(Dataset entries)
------------------------------------------------------------

(** X6: [add_robot] never fails.  It binds the robot's name in [robots]
    and runs [add_object] on each of the robot's links in the order of
    [robot.objects], so that afterwards the name of every link is a key of
    [objects]; apart from printed warnings its calls are one [set_object]
    write per link, in that order (and exactly those when [verbose] is
    false), none of them on a frame handle.  The camera, the clip and the
    frame counter are untouched. *)
Theorem add_robot_registers_links w robot verbose :
  let r := robs (store w) robot in
  let links := Dict.values (r_objects r) in
  ∃ w' new,
    add_robot robot verbose w = (Ok tt, w')
    ∧ robots (scene w') = Dict.set (r_name r) robot (robots (scene w))
    ∧ objects (scene w') = register_all (store w) links (objects (scene w))
    ∧ (∀ obj, obj ∈ links → o_name (objs (store w) obj) ∈ Dict.keys (objects (scene w')))
    ∧ calls w' = calls w ++ new
    ∧ List.filter (λ c, negb (is_print c)) new = map (set_object_call (store w)) links
    ∧ (verbose = false → new = map (set_object_call (store w)) links)
    ∧ Forall (λ c, is_frame_call c = false) new
    ∧ store w' = store w
    ∧ camera_and_animation w' = camera_and_animation w.
Proof.
  destruct w as [[os rs cp cz an fc] st cs]. simpl.
  set (r := robs st robot). set (links := Dict.values (r_objects r)).
  set (warn := if verbose && Dict.mem (r_name r) rs
               then [EPrint "Robot with the same name is already inside the scene, it will be replaced. "]
               else []).
  destruct (for_each_add_object verbose links
              {| objects := os; robots := Dict.set (r_name r) robot rs;
                 camera_pose := cp; camera_zoom := cz; _animation := an;
                 _animation_frame_counter := fc |} st (cs ++ warn))
    as (new & Hrun & Hfilter & Hquiet & Hlive).
  eexists {| scene := _; store := st; calls := (cs ++ warn) ++ new |}.
  exists (warn ++ new). split.
  - unfold add_robot. simpl. fold r. fold links. unfold warn in *.
    destruct (verbose && Dict.mem (r_name r) rs); simpl in *;
      rewrite ?app_nil_r in *; exact Hrun.
  - simpl. split; [done | ]. split; [done | ].
    split; [intros obj Hobj; by apply register_all_links | ].
    split; [by rewrite app_assoc | ].
    split; [unfold warn; case_if; simpl; by rewrite Hfilter | ].
    split; [intros ->; simpl; by apply Hquiet | ].
    split; [ | done].
    apply Forall_app. split; [unfold warn; case_if; by repeat constructor | done].
Qed.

------------------------------------------------------------

Retype the lines from the one containing "- simpl. split;" to the last line above. Change nothing and include no others.

  - simpl. split; [done | ]. split; [done | ].
    split; [intros obj Hobj; by apply register_all_links | ].
    split; [by rewrite app_assoc | ].
    split; [unfold warn; case_if; simpl; by rewrite Hfilter | ].
    split; [intros ->; simpl; by apply Hquiet | ].
    split; [ | done].
    apply Forall_app. split; [unfold warn; case_if; by repeat constructor | done].
Qed.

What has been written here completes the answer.